Many persons have imagined that the peculiar effects of green tea upon the nerves after drinking it, as well as its color, are owing to its having been fired in copper pans, which is not the case, as no copper instruments are used in its manufacture; but these effects are probably due to the partial curing of the leaf, and its consequent retention of many of the peculiar properties of the growing plant. The bloom upon the cheaper kinds of green tea is produced by gypsum or Prussian blue; and perhaps the effects alluded to are in some degree caused by these minerals. Such teas are prepared entirely for exportation, the Chinese themselves never drinking them.

Each foreign house employs an inspector or taster, whose business it is to examine samples of all the teas submitted to the firm for purchase. When a taster has a lot of teas to examine, several samples, selected from various chests, being placed before him, he first of all takes up a large handful and smells it repeatedly, then chews some of it, and records his opinion in a huge folio, wherein are chronicled the merits of every lot examined by him; and lastly, he puts small portions of the various kinds into a great many little cups into which boiling water is poured, and when the tea is drawn he takes a sip of the infusion. With all due deference to his art, sometimes, when the taster does not know exactly what to say of a sample, the book will bear witness that the parcel has "a decided tea flavor." But the accuracy of good tasters is really wonderful; they will classify and fix the true value of a chop of teas beyond dispute, and the East India Company's tasters were occasionally of eminent service in detecting frauds. A first-rate tea-taster may make a fortune in a few years; but, from constantly inhaling minute particles of the herb, the health is frequently ruined.

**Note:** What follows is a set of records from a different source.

(** Everything works; the UUIDs are numbered by the length of the log. *)
Definition env_ok : env := {|
  uuid4 h := "uuid-" ++ pretty (length h);
  upload_from_file _ _ _ _ := None;
  make_public _ _ := None;
  requests_post _ _ _ := Ok {| status_code := 200; text := "VERDICT" |};
  public_url bucket blob := "https://storage.googleapis.com/" ++ bucket ++ "/" ++ blob;
  json_loads s := if String.eqb s "VERDICT" then Ok sample_verdict
                  else Raise (Exception "JSONDecodeError" "Expecting value");
  json_dumps _ := "{'has_clouds': ...}"
|}.

(** The downstream service answers every call with a 500 and a JSON
    [detail], as the inspection service does on an error. *)
Definition env_downstream_500 : env := {|
  uuid4 h := "uuid-" ++ pretty (length h);
  upload_from_file _ _ _ _ := None;
  make_public _ _ := None;
  requests_post _ _ _ := Ok {| status_code := 500; text := "DETAIL" |};
  public_url bucket blob := "https://storage.googleapis.com/" ++ bucket ++ "/" ++ blob;
  json_loads s := if String.eqb s "DETAIL" then Ok error_body
                  else Raise (Exception "JSONDecodeError" "Expecting value");
  json_dumps _ := "{'detail': 'model unavailable'}"
|}.

(** The storage write raises once something is already in the bucket. *)
Definition env_second_write_fails : env := {|
  uuid4 h := "uuid-" ++ pretty (length h);
  upload_from_file h _ _ _ :=
    if bool_decide (length h <= 1)%nat then None
    else Some (Exception "Forbidden" "403 POST: access denied");
  make_public _ _ := None;
  requests_post _ _ _ := Ok {| status_code := 200; text := "VERDICT" |};
  public_url bucket blob := "https://storage.googleapis.com/" ++ bucket ++ "/" ++ blob;
  json_loads s := if String.eqb s "VERDICT" then Ok sample_verdict
                  else Raise (Exception "JSONDecodeError" "Expecting value");
  json_dumps _ := "{'has_clouds': ...}"
|}.

Definition jpeg (name : string) : FileStorage :=
  {| filename := name; content_type := "image/jpeg"; stream := [] |}.

Definition w0 : world := {| log := [] |}.

(** *** The shape of a run, and what it holds *)

(** The events a run of [upload] adds to the log: the passes of the files
    in order, each complete, up to a pass that may stop early. *)
Inductive run_shape : list FileStorage -> list event -> Prop :=
| shape_stop files :
    run_shape files []
| shape_inside file rest u n :
    (n <= 4)%nat ->
    run_shape (file :: rest) (take n (file_events u file))
| shape_next file rest u evs :
    run_shape rest evs ->
    run_shape (file :: rest) (file_events u file ++ evs)%list.

Definition is_uuid4 (ev : event) : bool :=
  match ev with EvUuid4 _ => true | _ => false end.
Definition is_write (ev : event) : bool :=
  match ev with EvUploadFromFile _ _ _ => true | _ => false end.
Definition is_make_public (ev : event) : bool :=
  match ev with EvMakePublic _ => true | _ => false end.
Definition is_post (ev : event) : bool :=
  match ev with EvPost _ _ => true | _ => false end.

Definition count_if (p : event -> bool) (evs : list event) : nat :=
  length (List.filter p evs).

(** The characters that open or close markup or an attribute value. *)
Definition is_markup (c : ascii) : bool :=
  Ascii.eqb c "<" || Ascii.eqb c ">" || Ascii.eqb c "'" || Ascii.eqb c "034".

Fixpoint string_forall (p : ascii -> bool) (s : string) : bool :=
  match s with
  | EmptyString => true
  | String c rest => p c && string_forall p rest
  end.

Definition markup_free (s : string) : bool :=
  string_forall (fun c => negb (is_markup c)) s.

(** The first write is refused. *)
Definition env_write_fails : env := {|
  uuid4 h := "uuid-" ++ pretty (length h);
  upload_from_file _ _ _ _ := Some (Exception "Forbidden" "403 POST: access denied");
  make_public _ _ := None;
  requests_post _ _ _ := Ok {| status_code := 200; text := "VERDICT" |};
  public_url bucket blob := "https://storage.googleapis.com/" ++ bucket ++ "/" ++ blob;
  json_loads s := if String.eqb s "VERDICT" then Ok sample_verdict
                  else Raise (Exception "JSONDecodeError" "Expecting value");
  json_dumps _ := "{'has_clouds': ...}"
|}.

End UploadApp.

(** * Properties of the upload front-end *)

Section UploadProperties.
Import UploadApp.
Local Open Scope list_scope.
Context (E : env).

Lemma world_eta (w : world) : {| log := log w |} = w.
Proof. by destruct w. Qed.

(** One pass of the loop either runs its four calls and yields the
    file's entry, or raises after the storage write (two events), after
    [make_public] (three) or at the downstream call (four). *)
Lemma upload_one_cases (file : FileStorage) (w : world) :
  let u := uuid4 E (log w) in
  (exists j, upload_one E file w =
     (Ok (entry_of E file (u, j)), {| log := log w ++ file_events u file |}))
  \/ (exists e n, (2 <= n <= 4)%nat /\
        upload_one E file w =
          (Raise e, {| log := log w ++ take n (file_events u file) |})).
Proof.
  intros u. unfold upload_one, bind, call_uuid4, blob_upload_from_file,
    blob_make_public, post, response_json, ret. cbn [log].
  fold u. fold (blob_name_of u file). fold (gcs_uri_of u file).
  destruct (upload_from_file E _ _ _ _) as [e|]; cbn [log].
  { right. exists e, 2%nat. split; [lia|]. rewrite <- !app_assoc. reflexivity. }
  destruct (make_public E _ _) as [e|]; cbn [log].
  { right. exists e, 3%nat. split; [lia|]. rewrite <- !app_assoc. reflexivity. }
  destruct (requests_post E _ _ _) as [r|e]; cbn [log].
  - destruct (json_loads E (text r)) as [j|e]; cbn [log].
    + left. exists j. rewrite <- !app_assoc. reflexivity.
    + right. exists e, 4%nat. split; [lia|]. rewrite <- !app_assoc. reflexivity.
  - right. exists e, 4%nat. split; [lia|]. rewrite <- !app_assoc. reflexivity.
Qed.

(** A pass none of whose calls raises runs to its end; the status code of
    the downstream response plays no part. *)
Lemma upload_one_ok (file : FileStorage) (w : world) (r : response) (j : json) :
  upload_from_file E (log w ++ take 1 (file_events (uuid4 E (log w)) file))
    (blob_name_of (uuid4 E (log w)) file) (stream file) (content_type file)
    = None ->
  make_public E (log w ++ take 2 (file_events (uuid4 E (log w)) file))
    (blob_name_of (uuid4 E (log w)) file) = None ->
  requests_post E (log w ++ take 3 (file_events (uuid4 E (log w)) file))
    CLOUD_RUN_URL
    (JObj {[ "gcs_uri" := JStr (gcs_uri_of (uuid4 E (log w)) file) ]}) = Ok r ->
  json_loads E (text r) = Ok j ->
  upload_one E file w =
    (Ok (entry_of E file (uuid4 E (log w), j)),
     {| log := log w ++ file_events (uuid4 E (log w)) file |}).
Proof.
  intros Hup Hpub Hpost Hjson.
  unfold upload_one, bind, call_uuid4, blob_upload_from_file,
    blob_make_public, post, response_json, ret. cbn [log].
  fold (blob_name_of (uuid4 E (log w)) file).
  fold (gcs_uri_of (uuid4 E (log w)) file).
  cbn [take file_events] in Hup, Hpub, Hpost.
  rewrite Hup. cbn [log]. repeat rewrite <- app_assoc. cbn [app].
  rewrite Hpub. cbn [log]. repeat rewrite <- app_assoc. cbn [app].
  rewrite Hpost. cbn [log]. rewrite Hjson.
  repeat rewrite <- app_assoc. reflexivity.
Qed.

Lemma trace_of_cons file files uj ujs :
  trace_of (file :: files) (uj :: ujs)
  = (file_events uj.1 file ++ trace_of files ujs)%list.
Proof. reflexivity. Qed.
(** * Image ingestion pipeline of the image-converter plugin (src/main.ts)

    A shallow embedding of the drop/paste ingestion pipeline:
    [dropPaste_registerEvents], [handleDrop], [handlePaste],
    [insertLinkAtCursorPosition], [formatFileSize],
    [showSizeComparisonNotification] and [getPresetByName].

    The collaborators that live in other files of the plugin or in the host
    (capability registry, destination planner, transcoding service, link
    formatter, prompt dialogs, vault, editor) are taken as a record of
    functions, [Host]; what main.ts does with their results is modelled
    line by line. *)

From Stdlib Require Import ZArith QArith Floats Uint63 Ascii DecimalString Lia.
From stdpp Require Import gmap strings list.

Local Open Scope string_scope.
Local Open Scope list_scope.
Local Open Scope Z_scope.

(** ** JavaScript strings and numbers *)

Module Js.

(** [s.includes(pat)]. *)
Fixpoint includes (s pat : string) : bool :=
  String.prefix pat s ||
  match s with
  | EmptyString => false
  | String _ s' => includes s' pat
  end.

(** [s.startsWith(pat)]. *)
Definition startsWith (s pat : string) : bool := String.prefix pat s.

(** [s.length], every character of the model counting for one code unit. *)
Definition length (s : string) : Z := Z.of_nat (String.length s).

(** Template rendering of an integer-valued number, [`${n}`]. *)
Definition of_int (n : Z) : string := NilZero.string_of_int (Z.to_int n).

(** The integer nearest to [10 * |num/den|], the larger one on a tie:
    the [n] of Number.prototype.toFixed for one fraction digit. *)
Definition tenths (num : Z) (den : positive) : Z :=
  (20 * Z.abs num + Z.pos den) / (2 * Z.pos den).

(** A count of tenths written with one fraction digit. *)
Definition one_decimal (t : Z) : string :=
  of_int (t / 10) +:+ "." +:+ of_int (t mod 10).

(** [x.toFixed(1)] for a finite [x] given exactly as a fraction, below
    the 1e21 threshold at which toFixed switches to exponent notation. *)
Definition toFixed1 (x : Q) : string :=
  (if Qnum x <? 0 then "-" else "") +:+ one_decimal (tenths (Qnum x) (Qden x)).

(** The exact value of a finite binary64 number. *)
Definition exact (s : bool) (m : positive) (e : Z) : Q :=
  let n := if s then Z.neg m else Z.pos m in
  match e with
  | Z0 => n # 1
  | Z.pos p => (n * 2 ^ Z.pos p) # 1
  | Z.neg p => n # (2 ^ p)
  end.

(** [x.toFixed(1)] for a binary64 number. *)
Definition toFixed1_float (x : float) : string :=
  match Prim2SF x with
  | S754_zero _ => "0.0"
  | S754_infinity false => "Infinity"
  | S754_infinity true => "-Infinity"
  | S754_nan => "NaN"
  | S754_finite s m e => toFixed1 (exact s m e)
  end.

(** A byte count as a number; exact below 2^53. *)
Definition number (n : Z) : float := PrimFloat.of_uint63 (Uint63.of_Z n).

End Js.

(** ** formatFileSize (main.ts 1027-1035)

    [bytes / 1024] and [bytes / (1024 * 1024)] divide an integer by a power
    of two, which binary64 does without rounding, so the quotient handed to
    [toFixed] is the exact fraction. *)

Definition formatFileSize (bytes : Z) : string :=
  if bytes <? 1024 then
    Js.of_int bytes +:+ " bytes"
  else if bytes <? 1024 * 1024 then
    Js.toFixed1 (bytes # 1024) +:+ " KB"
  else
    Js.toFixed1 (bytes # (1024 * 1024)) +:+ " MB".

(** ** Data model *)

(** A position in the editor, obsidian's [EditorPosition]. *)
Record EditorPosition := { line : Z; ch : Z }.

(** A browser [File]: [size] is the length of what [arrayBuffer()] gives. *)
Record File := {
  file_name : string;
  file_type : string;
  file_content : list Byte.byte;
}.

Definition file_size (f : File) : Z := Z.of_nat (List.length (file_content f)).

(** [ArrayBuffer.byteLength]. *)
Definition byteLength (b : list Byte.byte) : Z := Z.of_nat (List.length b).

(** An entry of the vault as main.ts uses it: only [.path] is read. *)
Record TAbstractFile := { path : string }.

(** The preset records are declared in ImageConverterSettings.ts,
    LinkFormatSettings.ts and NonDestructiveResizeSettings.ts; the fields
    below are the ones main.ts reads, with the names it reads them by. *)
Record ConversionPreset := {
  conv_name : string;
  outputFormat : string;
  quality : Z;
  colorDepth : Q;
  resizeMode : string;
  desiredWidth : Z;
  desiredHeight : Z;
  desiredLongestEdge : Z;
  enlargeOrReduce : string;
  allowLargerFiles : bool;
  skipConversionPatterns : string;
}.

Record FilenamePreset := {
  fn_name : string;
  conflictResolution : string;
  skipRenamePatterns : string;
}.

Record FolderPreset := { folder_name : string }.

Record LinkFormatPreset := {
  lf_name : string;
  linkFormat : string;
  pathFormat : string;
}.

Record NonDestructiveResizePreset := { rs_name : string }.

(** [T extends { name: string }], the bound of [getPresetByName]. *)
Class Named (T : Type) := name_of : T -> string.

#[global] Instance ConversionPreset_named : Named ConversionPreset := conv_name.
#[global] Instance FilenamePreset_named : Named FilenamePreset := fn_name.
#[global] Instance FolderPreset_named : Named FolderPreset := folder_name.
#[global] Instance LinkFormatPreset_named : Named LinkFormatPreset := lf_name.
#[global] Instance ResizePreset_named : Named NonDestructiveResizePreset := rs_name.

Record LinkFormatSettings := {
  selectedLinkFormatPreset : string;
  linkFormatPresets : list LinkFormatPreset;
}.

Record NonDestructiveResizeSettings := {
  selectedResizePreset : string;
  resizePresets : list NonDestructiveResizePreset;
}.

(** The fields of [ImageConverterSettings] the pipeline reads.  The
    conversion parameters of the settings object itself are the fallback
    of [processImage]'s arguments when no conversion preset is selected. *)
Record ImageConverterSettings := {
  modalBehavior : string;
  selectedConversionPreset : string;
  conversionPresets : list ConversionPreset;
  selectedFilenamePreset : string;
  filenamePresets : list FilenamePreset;
  selectedFolderPreset : string;
  folderPresets : list FolderPreset;
  linkFormatSettings : LinkFormatSettings;
  nonDestructiveResizeSettings : NonDestructiveResizeSettings;
  neverProcessFilenames : string;
  revertToOriginalIfLarger : bool;
  showSpaceSavedNotification : bool;
  cursorLocation : string;
  settings_conversion : ConversionPreset;
}.

(** The five presets one unit works with.  A preset is [None] where the
    source's variable holds [undefined] ([presetArray[0]] of an empty array). *)
Record PresetBundle := {
  selConversion : option ConversionPreset;
  selFilename : option FilenamePreset;
  selFolder : option FolderPreset;
  selLinkFormat : option LinkFormatPreset;
  selResize : option NonDestructiveResizePreset;
}.

(** The arguments of [imageProcessor.processImage] after the file. *)
Record ProcessArgs := {
  arg_outputFormat : string;
  arg_quality : Q;
  arg_colorDepth : Q;
  arg_resizeMode : string;
  arg_desiredWidth : Z;
  arg_desiredHeight : Z;
  arg_desiredLongestEdge : Z;
  arg_enlargeOrReduce : string;
  arg_allowLargerFiles : bool;
}.

(** ** Thrown values, results and effects *)

(** What a [catch (error)] clause can receive: an [Error] carrying a
    message; an object with a [message] that is no instance of [Error]
    (an error of another realm, a plain object); or a value without a
    [message] (a string, [undefined]).  The folder catch clause reads
    [error.message], the transcoding one tests [error instanceof Error]. *)
Inductive Thrown :=
  | ErrorObj (message : string)
  | MessageObj (message : string)
  | NonError.

(** The result of a call that may throw. *)
Inductive Result (A : Type) :=
  | Ok (a : A)
  | Throw (e : Thrown).
Arguments Ok {A} a.
Arguments Throw {A} e.

(** What awaiting one of the prompt dialogs gives: the dialog's callback
    is the only caller of [resolve], so a dialog that is dismissed leaves
    the promise unsettled. *)
Inductive Prompt (A : Type) :=
  | Answered (a : A)
  | Unanswered
  | PromptThrows (e : Thrown).
Arguments Answered {A} a.
Arguments Unanswered {A}.
Arguments PromptThrows {A} e.

(** What the host's [createBinary] can do besides creating the entry. *)
Inductive CreateFault :=
  | CreateThrows (e : Thrown)
  | CreateNull.

Inductive ConsoleLevel := Warn | Error.

(** The observable actions of the pipeline, in the order they happen. *)
Inductive Effect :=
  | ENotice (msg : string)
  | EConsole (lvl : ConsoleLevel) (msg : string)
  | EProcessImage (file : string) (args : ProcessArgs)
  | ECreateBinary (at_path : string) (data : list Byte.byte)
  | EReplaceRange (text : string) (pos : EditorPosition)
  | ESetCursor (pos : EditorPosition)
  | EPreventDefault.

(** The state the pipeline acts on: the vault's files by path, the
    editor's cursor, and the trace of actions so far.  Folders are not
    entries of [vault]; creating them is the host's [ensureFolderExists]. *)
Record World := {
  vault : gmap string (list Byte.byte);
  cursor : EditorPosition;
  trace : list Effect;
}.

(** How a promise ends. *)
Inductive Outcome (A : Type) :=
  | Fulfilled (a : A)
  | Rejected (e : Thrown)
  | Pending.
Arguments Fulfilled {A} a.
Arguments Rejected {A} e.
Arguments Pending {A}.

(** An async computation: it ends in an outcome and leaves a world. *)
Definition Task (A : Type) : Type := World -> Outcome A * World.

Definition ret {A} (a : A) : Task A := fun w => (Fulfilled a, w).

Definition bind {A B} (m : Task A) (k : A -> Task B) : Task B := fun w =>
  match m w with
  | (Fulfilled a, w') => k a w'
  | (Rejected e, w') => (Rejected e, w')
  | (Pending, w') => (Pending, w')
  end.

Definition throw {A} (e : Thrown) : Task A := fun w => (Rejected e, w).

(** [try { body } catch (error) { handler }]. *)
Definition try_catch {A} (body : Task A) (handler : Thrown -> Task A) : Task A :=
  fun w =>
    match body w with
    | (Rejected e, w') => handler e w'
    | r => r
    end.

(** A call of an async function whose promise is dropped: its effects
    happen, its rejection reaches nobody. *)
Definition not_awaited {A} (m : Task A) : Task unit := fun w =>
  (Fulfilled tt, snd (m w)).

Definition lift {A} (r : Result A) : Task A :=
  match r with
  | Ok a => ret a
  | Throw e => throw e
  end.

Definition await_prompt {A} (p : Prompt A) : Task A :=
  match p with
  | Answered a => ret a
  | Unanswered => fun w => (Pending, w)
  | PromptThrows e => throw e
  end.

(** The world after some more actions were recorded. *)
Definition logged (w : World) (es : list Effect) : World :=
  {| vault := vault w; cursor := cursor w; trace := trace w ++ es |}.

Definition emit (e : Effect) : Task unit := fun w => (Fulfilled tt, logged w [e]).

Definition read_vault : Task (gmap string (list Byte.byte)) := fun w =>
  (Fulfilled (vault w), w).

Notation "'let*' x ':=' m 'in' k" := (bind m (fun x => k))
  (at level 10, x name, m at level 100, k at level 200).
Notation "m ';;' k" := (bind m (fun _ => k))
  (at level 100, k at level 200, right associativity).

(** [new Notice(msg)], [console.warn], [console.error]. *)
Definition notice (msg : string) : Task unit := emit (ENotice msg).
Definition console_warn (msg : string) : Task unit := emit (EConsole Warn msg).
Definition console_error (msg : string) : Task unit := emit (EConsole Error msg).

(** The engine's TypeError for a property read on [undefined] or [null]. *)
Definition TypeError : Thrown :=
  ErrorObj "Cannot read properties of undefined".

(** [error.message], which is [undefined] for a value that is no Error. *)
Definition message_of (e : Thrown) : option string :=
  match e with
  | ErrorObj m | MessageObj m => Some m
  | NonError => None
  end.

The teas which come to Canton are brought chiefly by water. Only occasional land stages are used in transportation, the principal one being the pass which crosses the Ineiling Mountain, in the north of the Canton or Quang-tong Province, cut through at the beginning of the eighth century. As every article of merchandise which goes through the pass, either from the south or the north, is carried across on the backs of men, several hundred thousand porters are here employed. Many tortuous paths are cut over the mountain, and through them are continually passing these poor creatures, condemned by poverty to terrible fatigue, the work being so laborious that the generality of them live but a short time. At certain intervals are little bamboo sheds, where travellers rest on their journey, smoking a pipe and drinking tea for refreshment; while at the summit of the pass is an immense portal, or kind of triumphal arch, erected on the boundary line of the two Provinces of Quang-tong and Kiang-si. The teas, securely packed in chests wrapped in matting, are placed in the boats which ply upon the rivers flowing from the tea countries into the Poyang Lake, and after successive changes are at length brought to the foot of the Ineiling Mountain, carried over it on the backs of men, and reshipped on the south side of the pass. The boats in which the tea is brought to Canton convey from five hundred to eight hundred chests each, and are called chopboats by foreigners, from each lot of teas being called a chop. They serve admirably for inland navigation, drawing but little water, and are so rounded as to make it almost impossible to overset one. A ledge is built upon each side of the boat for the trackers, who, when the wind fails, collect in the bow, and, sticking long bamboo poles into the bed of the stream, walk along the ledge to the stern, thus propelling the barge, and repeating the operation as often as they have traversed the length of the planks. A number of excise posts and custom-houses are established along the route from the tea regions to Canton, for the purpose of levying duties on the teas, none being allowed to be sent to that city by coastwise voyages.